27 Assessment Bias as Misinterpretation of Scores:
Bias may be indicated if the results of an assessment are interpreted beyond their valid usage. Scores are valid for a particular use, relative to a particular group. Inferences beyond these specifics are invalid and may be biased.

28 Assessment Bias as Sexist or Racist Content:
An assessment would be biased if it perpetuates stereotypes or portrays groups in an offensive manner.

29 Assessment Bias as Differential Validity:
Bias may be indicated if an assessment predicts performance on a second assessment or task (predictive validity) differently for different groups. This source of bias is generally not a problem in educational assessment.

30 Assessment Bias as Content and Experience Differential: An assessment is biased if the content of the assessment differs significantly from a groups life experiences and the evaluation of the results of the assessment do not take this difference into account.

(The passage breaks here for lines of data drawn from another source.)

Lemma foldl_min_spec (l : list (ConnectionId * ConnectionRoute)) (b : ConnectionId * ConnectionRoute) :
  exists x, foldl (fun best x => match best with
                       | Some b => if x.1 <? b.1 then Some x else Some b
                       | None => Some x
                       end) (Some b) l = Some x /\
    (x = b \/ x ∈ l) /\ x.1 <= b.1 /\ forall y, y ∈ l -> x.1 <= y.1.
Proof.
  revert b. induction l as [|y l IH]; intros b; cbn [foldl].
  { exists b. split_and!; auto. set_solver. }
  destruct (y.1 <? b.1) eqn:E; bools.
  - destruct (IH y) as (x & -> & Hx & Hle & Hall). exists x.
    split_and!; [done|set_solver|lia|]. intros z [->|]%elem_of_cons; [done|by apply Hall].
  - destruct (IH b) as (x & -> & Hx & Hle & Hall). exists x.
    split_and!; [done|set_solver|lia|]. intros z [->|]%elem_of_cons; [lia|by apply Hall].
Qed.

Lemma min_connection_spec l :
  (min_connection l = None /\ l = []) \/
  exists x, min_connection l = Some x /\ x ∈ l /\ forall y, y ∈ l -> x.1 <= y.1.
Proof.
  destruct l as [|b l]; [by left|]. right. unfold min_connection. cbn [foldl].
  destruct (foldl_min_spec l b) as (x & -> & Hx & Hle & Hall). exists x.
  split_and!; [done|set_solver|]. intros y [->|]%elem_of_cons; [done|by apply Hall].
Qed.

Lemma elem_of_routes_filter f (m : gmap ConnectionId ConnectionRoute) x :
  x ∈ List.filter f (map_to_list m) <-> m !! x.1 = Some x.2 /\ f x = true.
Proof.
  rewrite list_elem_of_In, List.filter_In, <-list_elem_of_In. destruct x as [c r].
  by rewrite elem_of_map_to_list.
Qed.

(** The ids of the table whose connections are not established. *)
Definition unsettled (s : System) : gset ConnectionId :=
  dom (pending_exact_dials (sys_worker s)) ∖ sys_established s.

Lemma unsettled_step s s' :
  inv s -> step s s' -> size (unsettled s) <= MAX_PENDING_EXACT_DIALS ->
  size (unsettled s') <= MAX_PENDING_EXACT_DIALS.
Proof.
  intros Hi Hs Hle. unfold unsettled in *.
  assert (forall X : gset ConnectionId,
    X ⊆ dom (pending_exact_dials (sys_worker s)) ∖ sys_established s ->
    size X <= MAX_PENDING_EXACT_DIALS) as Hsub.
  { intros X HX. apply subseteq_size in HX. lia. }
  destruct Hs as [s peer rel c waiting dok|s c|s peer c|s|s peer c endpoint|s c|s peer c endpoint];
    cbn [sys_worker sys_established with_closed].
  - unfold on_dial_exact. case_bool_decide as Hcap; [done|].
    transitivity (size (dom (<[c := ActiveDial peer rel]> (pending_exact_dials (sys_worker s))))).
    + apply subseteq_size. destruct dok; simpl; set_solver.
    + rewrite dom_insert. pose proof (size_union_alt ({[c]} : gset ConnectionId)
        (dom (pending_exact_dials (sys_worker s)))) as ->. rewrite size_singleton.
      pose proof (subseteq_size (dom (pending_exact_dials (sys_worker s)) ∖ {[c]})
        (dom (pending_exact_dials (sys_worker s))) ltac:(set_solver)).
      rewrite size_dom in *. lia.
  - done.
  - apply Hsub. unfold tombstone_exact_dial, apply_exact_dial_cancel.
    destruct (pending_exact_dials (sys_worker s) !! c) as [e|] eqn:Ep; simpl.
    { apply elem_of_dom_2 in Ep. set_solver. }
    pose proof (remove_route_flag (conn_routes (sys_worker s)) peer c) as Hflag.
    destruct (remove_connection_route _ _ _) as [rs []]; simpl in *; [|done].
    symmetry in Hflag. apply bool_decide_eq_true in Hflag as [r Hrt].
    destruct (inv_routes _ Hi _ _ _ Hrt) as (He & _). set_solver.
  - apply Hsub. destruct (sweep_fold (abandoned_exact_dials (sys_worker s) (sys_open s))
      (sys_worker s) []) as [_ Hps].
    { apply Forall_forall. intros x Hx. destruct (elem_of_abandoned _ _ _ Hx) as (? & -> & _). eauto. }
    intros c [Hc Hne]%elem_of_difference. apply elem_of_difference. split; [|done].
    apply elem_of_dom in Hc. apply elem_of_dom. unfold tombstone_abandoned_exact_dials in Hc.
    rewrite Hps in Hc. destruct (decide _); [by apply fmap_is_Some in Hc|done].
  - apply Hsub. intros c' [[e Hc]%elem_of_dom Hne]%elem_of_difference.
    rewrite established_pending in Hc. destruct (decide _); [done|]. apply elem_of_dom_2 in Hc. set_solver.
  - apply Hsub. simpl. set_solver.
  - apply Hsub. simpl. set_solver.
Qed.

Lemma unsettled_reachable s s' :
  rtc step s s' -> inv s -> size (unsettled s) <= MAX_PENDING_EXACT_DIALS ->
  size (unsettled s') <= MAX_PENDING_EXACT_DIALS.
Proof. induction 1; eauto using inv_step, unsettled_step. Qed.

(** ** The LAN serve ledger *)

Abbreviation permitted s p c := (lan_serve_permitted (lan_serve_conns (sys_worker s)) p c).

Record lan_inv (s : System) : Prop := {
  lan_confined : is_Some (lan_serve_conns (sys_worker s));
  lan_established c : c ∈ sys_established s <-> is_Some (sys_endpoint s !! c);
  lan_pending c : is_Some (pending_exact_dials (sys_worker s) !! c) -> is_Some (sys_dialed s !! c);
  lan_closed c : c ∈ sys_closed s -> c ∈ sys_established s;
  lan_sound p c : permitted s p c = true -> exists e, sys_endpoint s !! c = Some (p, e) /\
    multiaddr_lan_provenance (get_remote_address e) = true /\ c ∉ sys_closed s /\
    (forall q rel, sys_dialed s !! c = Some (q, rel) ->
       p = q /\ connection_route_allowed (connection_route e) rel = true);
  lan_complete p c e : sys_endpoint s !! c = Some (p, e) -> c ∉ sys_closed s -> sys_dialed s !! c = None ->
    multiaddr_lan_provenance (get_remote_address e) = true -> permitted s p c = true;
}.

Lemma lan_inv_init : lan_inv (System_init true).
Proof.
  split; cbn.
  - eauto.
  - intros c. rewrite lookup_empty. split; [set_solver|by intros []].
  - intros c. rewrite lookup_empty. by intros [].
  - set_solver.
  - intros p c. by rewrite lookup_empty.
  - intros p c e. by rewrite lookup_empty.
Qed.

31 Assessment Bias in Selection Decisions: In cases where several people are vying for a few openings (e.g., jobs, programs), assessments are often used as part of the selection process. The selection process may be biased if it uses an assessment that differentially measures groups unfairly or if the relationship between the differential assessment and the attributes necessary for success is not clearly understood.

32 Assessment Bias related to Assessment Atmosphere and Conditions:
Bias may be indicated if the testing situation differentially affects different groups. Feelings of being unwelcome, anxiety, or being tested by a member of an antagonistic group may lead to this type of bias.